There are variances in sample collection. "OP swabs are less sensitive compared to NP. Changes in the time of collection also affect test performance as it depends on the viral load during the test. The procedure requires a skilled and dedicated health worker and assurance of their availability. Otherwise, the shortage of resources is typical during pandemics," she says.
She also adds that healthcare personnel change their entire PPE gear, priced at nearly Rs 500/piece, between swab collections. Irrational use of PPE adds to the tons of biomedical waste being generated. On the other hand, some centres don't have sufficient funds to afford good quality and adequate PPE for frontline staff.
How to Educate Citizens
How can the country and labs educate citizens on inherent sensitivity, false positivity, false negativity so that patients who get tested are aware of these factors before taking the test? Nikam adds that its a difficult task but manageable.
"Each laboratory must write about it in the report format under headings like indications, comments or remarks along with references. People need to pay attention to this information before comparing one report to another.
Instruction should be given to the patient by swab collection technician in this regards beforehand collection of the sample or during filling Sample Requisition form. Publicity by the media may play a crucial role in this for mass communication," she adds.
Other Testing Options
In the chance that someone shows strong signs and symptoms of COVID 19, but RTPCR is repeatedly negative, what are the other available testing options?
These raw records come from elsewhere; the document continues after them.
(** One round of the loop of [sample_stats_to_xarray] over the keys of the
    first chain. *)
Lemma stats_loop_returns sampler_params (acc : Run (dict ndarray)) (x : string * ndarray) d :
  returns
    (let '(key, _) := x in
     data ← acc;
     let name :=
       default (Re.sub (Re.Seq (Re.lit "__") (Re.Eol false)) EmptyString key)
               (dict_get key PyStanConverter.rename_key) in
     cols ← lift (PyStanConverter.stat_columns key sampler_params);
     stacked ← lift (vstack cols);
     mret (dict_set name stacked data)) d <->
  exists d0 y, returns acc d0 /\ stat_array sampler_params x.1 = Ok y /\
               d = dict_set (stat_name x.1) y d0.
Proof.
  destruct x as [key col]. eff_unfold. simpl. unfold stat_array. rewrite bind_returns. split.
  - intros (d0 & Hd0 & Hd). apply bind_returns in Hd as (cols & Hc & Hd).
    apply bind_returns in Hd as (y & Hy & Hd). injection Hd as <-.
    exists d0, y. unfold returns, lift in Hc, Hy. simpl in Hc, Hy. rewrite Hc. auto.
  - intros (d0 & y & Hd0 & Hy & ->). exists d0. split; [exact Hd0|].
    destruct (PyStanConverter.stat_columns key sampler_params) as [cols|e] eqn:Ec; [|discriminate].
    apply bind_returns. exists cols. split; [reflexivity|].
    apply bind_returns. exists y. split; [exact Hy|reflexivity].
Qed.

Lemma stan_sample_stats_inv self fit ds :
  PyStanConverter.fit self = Some fit ->
  returns (PyStanConverter.sample_stats_to_xarray self) (Some ds) ->
  exists chain0 rest data,
    get_sampler_params fit = chain0 :: rest /\
    returns (foldl (fun (acc : Run (dict ndarray)) '((key, _) : string * ndarray) =>
                      data ← acc;
                      let name :=
                        default (Re.sub (Re.Seq (Re.lit "__") (Re.Eol false)) EmptyString key)
                                (dict_get key PyStanConverter.rename_key) in
                      cols ← lift (PyStanConverter.stat_columns key (get_sampler_params fit));
                      stacked ← lift (vstack cols);
                      mret (dict_set name stacked data))
                   (mret []) chain0) data /\
    returns (dict_to_dataset data (PyStanConverter.coords self) (PyStanConverter.dims self)) ds.
Proof.
  intros Ef H. unfold PyStanConverter.sample_stats_to_xarray, requires in H. rewrite Ef in H.
  eff_unfold. apply bind_returns in H as (ds' & H & E). injection E as <-.
  apply bind_returns in H as (chain0 & H0 & H).
  apply bind_returns in H as (data & Hloop & H).
  destruct (get_sampler_params fit) as [|c0 rest] eqn:Es; [discriminate|].
  injection H0 as <-. exists c0, rest, data. auto.
Qed.

(** X20. Where the arrays of the sampler parameters leave the dataset
    constructor nothing to merge, the sample statistics dataset of the
    PyStan converter has as its data variables the names under which the
    keys of the first chain's sampler parameters are stored; what only a
    later chain has is left out. *)
Theorem stan_sample_stats_variables self fit ds vars :
  PyStanConverter.fit self = Some fit ->
  returns (PyStanConverter.sample_stats_to_xarray self) (Some ds) ->
  merged ds = Some vars ->
  exists chain0 rest,
    get_sampler_params fit = chain0 :: rest /\
    dom vars = (list_to_set (stat_name <$> keys chain0) : gset string).
Proof.
  intros Ef H Hm. apply merged_inv in Hm as ->.
  destruct (stan_sample_stats_inv _ _ _ Ef H) as (chain0 & rest & data & Es & Hloop & Hds).
  exists chain0, rest. split; [exact Es|].
  apply (loop_keys (fun x : string * ndarray => stat_name x.1)
           (fun x => stat_array (get_sampler_params fit) x.1)) in Hloop
    as (d0 & H0 & Hiff & Hk); cycle 1.
  { intros acc x d. apply stats_loop_returns. }
  injection H0 as <-.
  rewrite (dict_to_dataset_dom _ _ _ _ (Hk NoDup_nil_2) Hds). apply keys_set.
  intros k. rewrite Hiff. unfold keys.
  rewrite <- list_fmap_compose. simpl. split; [|auto].
  intros [[x Hx]|Hk']; [discriminate|exact Hk'].
Qed.
(** The critical section: claim a slot and give it a pid. *)
Definition alloc_slot : M (pst W) (option nat) :=
  acquire_ptable;;
  s ← get;
  match find_slot is_unused (ptab s) with
  | None => release_ptable;; mret None
  | Some i =>
      pupd i (alloc_init (nextpid s));;
      modify (with_nextpid (s32 (nextpid s + 1)));;
      release_ptable;;
      mret (Some i)
  end.

(** The kernel stack, and the context that starts at [forkret]. *)
Definition alloc_kstack (i : nat) : M (pst W) (option nat) :=
  k ← ext sv_kalloc;
  pupd i (set_kstack k);;
  if (k =? 0)%Z then pupd i (set_state UNUSED);; mret None
  else pupd i (set_context forkret_addr);; mret (Some i).

Definition allocproc : M (pst W) (option nat) :=
  o ← alloc_slot;
  match o with None => mret None | Some i => alloc_kstack i end.

(** ** userinit *)

Definition user_cs : Z := Z.lor (Z.shiftl SEG_UCODE 3) DPL_USER.
Definition user_ds : Z := Z.lor (Z.shiftl SEG_UDATA 3) DPL_USER.
Definition init_tf : trapframe :=
  mkTf 0 PGSIZE 0 FL_IF user_cs user_ds user_ds user_ds 0 0 (replicate 9 0).

(** [p->state = RUNNABLE] under the lock: the last step of userinit and fork. *)
Definition publish (i : nat) : M (pst W) unit :=
  acquire_ptable;; pupd i (set_state RUNNABLE);; release_ptable.

Definition userinit : M (pst W) unit :=
  o ← allocproc;
  modify (with_initproc o);;
  pg ← ext sv_setupkvm;
  match o with
  | None => panic "null process"
  | Some i =>
      pupd i (set_pgdir pg);;
      if (pg =? 0)%Z then panic "userinit: out of memory?" else
      ext (sv_inituvm pg);;
      pupd i (set_sz PGSIZE);;
      pupd i (set_tf init_tf);;
      pupd i (λ p, set_name (safestrcpy (name p) (bytes_of "initcode") 16) p);;
      d ← ext sv_namei_root;
      pupd i (set_cwd d);;
      publish i
  end.

(** ** growproc *)

(** [sz] for the process and every slot with its pid. *)
Definition set_sz_of_pid (pd n : Z) (p : proc) : proc :=
  if (pid p =? pd)%Z then set_sz n p else p.

(** A failing [allocuvm] or [deallocuvm] returns without [release]. *)
Definition growproc (n : Z) : M (pst W) Z :=
  i ← myproc;
  acquire_ptable;;
  p ← pread i;
  nsz ← (if (0 <? n)%Z then ext (sv_allocuvm (pgdir p) (sz p) (u32 (sz p + n)))
         else if (n <? 0)%Z then ext (sv_deallocuvm (pgdir p) (sz p) (u32 (sz p + n)))
         else mret (sz p));
  if negb (n =? 0)%Z && (nsz =? 0)%Z then mret (-1)
  else
    modify (with_ptab (fmap (set_sz_of_pid (pid p) nsz)));;
    pupd i (set_sz nsz);;
    release_ptable;;
    ext (sv_switchuvm (pgdir p));;
    mret 0.

(** ** fork, fork2 *)

(** Duplicate descriptor [fd] of process [i] into the child [j]. *)
Definition dup_fd (i j fd : nat) : M (pst W) unit :=
  p ← pread i;
  match ofile p !! fd with
  | Some (Some f) =>
      f' ← ext (sv_filedup f);
      pupd j (λ q, set_ofile (<[fd := Some f']> (ofile q)) q)
  | _ => mret tt
  end.

(** From [copyuvm] to [safestrcpy]: everything between the allocation of the
    child [j] and its publication.  [uname] is the source of the child's user
    name, given the parent.  False: out of memory, the slot is given back. *)
Definition fork_body (uname : proc -> list Z) (i j : nat) : M (pst W) bool :=
  p ← pread i;
  pg ← ext (sv_copyuvm (pgdir p) (sz p));
  pupd j (set_pgdir pg);;
  if (pg =? 0)%Z then
    np ← pread j;
    ext (sv_kfree (kstack np));;
    pupd j (set_kstack 0);;
    pupd j (set_state UNUSED);;
    mret false
  else
    pupd j (set_sz (sz p));;
    pupd j (set_parent (Some i));;
    pupd j (set_tf (tf p));;
    pupd j (λ q, set_id (strncpy (id q) (uname p) 16) q);;
    pupd j (λ q, set_tf (set_eax 0 (tf q)) q);;
    for_range 0 NOFILE (dup_fd i j);;
    d ← match cwd p with Some c => c' ← ext (sv_idup c); mret (Some c') | None => panic "null inode" end;
    pupd j (set_cwd d);;
    pupd j (λ q, set_name (safestrcpy (name q) (name p) 16) q);;
    mret true.

Definition fork_with (uname : proc -> list Z) : M (pst W) Z :=
  i ← myproc;
  o ← allocproc;
  match o with
  | None => mret (-1)
  | Some j =>
      ok ← fork_body uname i j;
      if negb ok then mret (-1)
      else
        np ← pread j;
        publish j;;
        mret (pid np)
  end.

Definition fork : M (pst W) Z := fork_with id.
Definition fork2 (username : list Z) : M (pst W) Z := fork_with (λ _, username).

(** ** sched and the scheduler's side of a switch *)

(** [sched()] up to [swtch]; the result is the saved [intena]. *)
Definition sched_out : M (pst W) bool :=
  i ← myproc;
  p ← pread i;
  s ← get;
  if negb (plock s) then panic "sched ptable.lock"
  else if negb (pncli s =? 1)%Z then panic "sched locks"
  else if bool_decide (state p = RUNNING) then panic "sched running"
  else if intr s then panic "sched interruptible"
  else mret (pintena s).

(** [sched()] after [swtch] returned to this process. *)
Definition sched_in (intena : bool) : M (pst W) unit := modify (with_intena intena).

(** The scheduler after [swtch] returned to it: [c->proc = 0]. *)
Definition sched_back : M (pst W) unit := modify (with_cur None).

(** The scheduler runs slot [i]: [c->proc = p; switchuvm(p); p->state = RUNNING]. *)
Definition dispatch (i : nat) : M (pst W) unit :=
  modify (with_cur (Some i));;
  p ← pread i;
  ext (sv_switchuvm (pgdir p));;
  pupd i (set_state RUNNING).

(** ** yield, yield_ *)

Definition yield_enter : M (pst W) bool :=
  acquire_ptable;; i ← myproc; pupd i (set_state RUNNABLE);; sched_out.
Definition yield_exit (intena : bool) : M (pst W) unit := sched_in intena;; release_ptable.

Definition mlfq_top (p : proc) : proc := set_qlvl 0 (set_tq 0 p).

(** Compiled to nothing unless the scheduler is MLFQ. *)
Definition yield__enter : M (pst W) (option bool) :=
  match pol with
  | Mlfq _ =>
      acquire_ptable;; i ← myproc;
      pupd i (set_state RUNNABLE);; pupd i mlfq_top;;
      b ← sched_out; mret (Some b)
  | _ => mret None
  end.

(** ** sleep, wakeup, kill *)

(** The lock handed to [sleep]: null, [ptable.lock], or another held lock. *)
Inductive sleep_lock := LkNull | LkPtable | LkOther.

(** acquire and release of a lock other than ptable.lock: the interrupt nesting. *)
Definition release_other : M (pst W) unit :=
  modify (λ s, mkPst (ptab s) (plock s) (initproc s) (nextpid s) (cur s)
                 ((pncli s - 1 =? 0)%Z && pintena s) (pncli s - 1) (pintena s) (other s)).
Definition acquire_other : M (pst W) unit :=
  modify (λ s, mkPst (ptab s) (plock s) (initproc s) (nextpid s) (cur s) false (pncli s + 1)
                 (if (pncli s =? 0)%Z then intr s else pintena s) (other s)).
Lemma wait_turn_kv i v o v' : wait_turn i v = Ret o v' -> cur v = Some i ->
  match o with
  | Some _ => kv v' = kv v \/ exists k p, ptab v !! k = Some p /\ k_zombie_child i (key_of p) = true /\
                kv v' = kmap (alter k_reset k) (kv v)
  | None => existsb (k_zombie_child i) (key_of <$> ptab v) = false /\
            kv v' = kmap (alter (k_sleep (CProc i)) i) (kv v)
  end.
Proof.
  unfold wait_turn. intros H Hc. apply bind_Ret_inv in H as (s & v0 & Ho & H). injection Ho as <- <-.
  destruct (find_slot _ _) as [k|] eqn:Ef.
  - apply find_slot_Some in Ef as (p & Hp & Hz). mstep. right. exists k, p. split_and!; [done..|].
    kvs k_reset.
  - apply find_slot_None in Ef. mstep. destruct (_ || _); mstep; [by left|]. 
    match goal with E : sleep _ _ _ = _ |- _ => apply sleep_enter_kv in E as (j & Hj & ->) end.
    assert (j = i) as -> by congruence. split; [|done].
    rewrite <-Ef. clear. induction (ptab v) as [|p l IH]; cbn; [done|by rewrite IH].
Qed.

(** ** The simulation *)

Definition with_kcur (o : option nat) (x : list key * option nat * Z * option nat) :=
  let '(l, i, n, _) := x in (l, i, n, o).

Lemma sched_back_kv (v : pst W) u v' : sched_back v = Ret u v' -> kv v' = with_kcur None (kv v).
Proof. by intros [= _ <-]. Qed.

Lemma switched_kv {A} (m : M (pst W) A) v u v' : switched m v = Ret u v' ->
  exists r v1, m v = Ret r v1 /\ kv v' = with_kcur None (kv v1).
Proof.
  unfold switched. intros H. apply bind_Ret_inv in H as (r & v1 & Hm & H).
  apply bind_Ret_inv in H as (? & v2 & Hs%sched_back_kv & [Hk _]%release_kv).
  exists r, v1. split; [done|congruence].
Qed.

Lemma switched_opt_kv {A} (m : M (pst W) (option A)) v u v' : switched_opt m v = Ret u v' ->
  exists o v1, m v = Ret o v1 /\ kv v' = match o with Some _ => kv v1 | None => with_kcur None (kv v1) end.
Proof.
  unfold switched_opt. intros H. apply bind_Ret_inv in H as (o & v1 & Hm & H).
  exists o, v1. split; [done|]. destruct o; [by mstep|].
  apply bind_Ret_inv in H as (? & v2 & Hs%sched_back_kv & [Hk _]%release_kv). congruence.
Qed.

(** The run of a section whose effect on the abstract part is [f] and, on
    [c->proc], to set it to [o]. *)
Lemma sim_cpu {A} c (m : M (pst W) A) s r s' f o :
  run c m s r s' ->
  (forall b e v', m (view b e c s) = Ret r v' -> kv v' = with_kcur o (kmap f (kv (view b e c s)))) ->
  abs s' ≡ₐ upd_cpu c o (upd_tab f (abs s)).
Proof.
  intros (b & e & v & Hm & _ & ->) Hf. specialize (Hf _ _ _ Hm). injection Hf as Ht Hi Hn Hc.
  unfold abs, upd_cpu, upd_tab, back; cbn. by rewrite Ht, Hi, Hn, Hc.
Qed.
"RT PCR is considered to be the gold standard for active infection. Radiological findings can be helpful, but it will indicate Influenze-like illnesses (ILIs,) not COVID. Rapid Antigen test can be checked for along with an antibody test. Anyone of the tests above indicates active, or past infection & PCR inhibition can be ruled out," concludes Nikam.
Antibody tests
What about antibody tests?
"When someone is infected with any infectious agent, the body's immune system produces antibodies to fight against the infection. Same way COVID -19 infection triggers our immune system to produce antibodies to fight against it. These antibodies last in the body from a few months to years, and the detection of such antibodies provides a clear picture of your current immune status.
"Negative antibody test indicates no exposure so far for Covid-19. Currently, ICMR approved IgG ELISA tests and also Total antibody on the automated platform by ECLIA technology. As long as you have a high level of antibody, you are immune to reinfection. However, still, research is going on for the duration of protection and secondary infection," she concludes.
Healthcare System needs Cooperation of Patients
"People have genuine concern about false-positive and false-negative results. One of the reasons could be reasonable fear associated with the cost of treatment and taboo associated with social isolation. But false positive and false negative results are not equally crucial during pandemic times provided enough resources available for follow-up assessment or tests. People should not panic in case of false positive as they will undergo a second round of testing. What people should understand is that an outbreak or pandemic happens without any prior notice and preparation and development of testing kit take time. To counter pandemic, we need to cooperate with the administration, and we should act calmly in case of any error," says Peeyush Prasad, a biomedical researcher.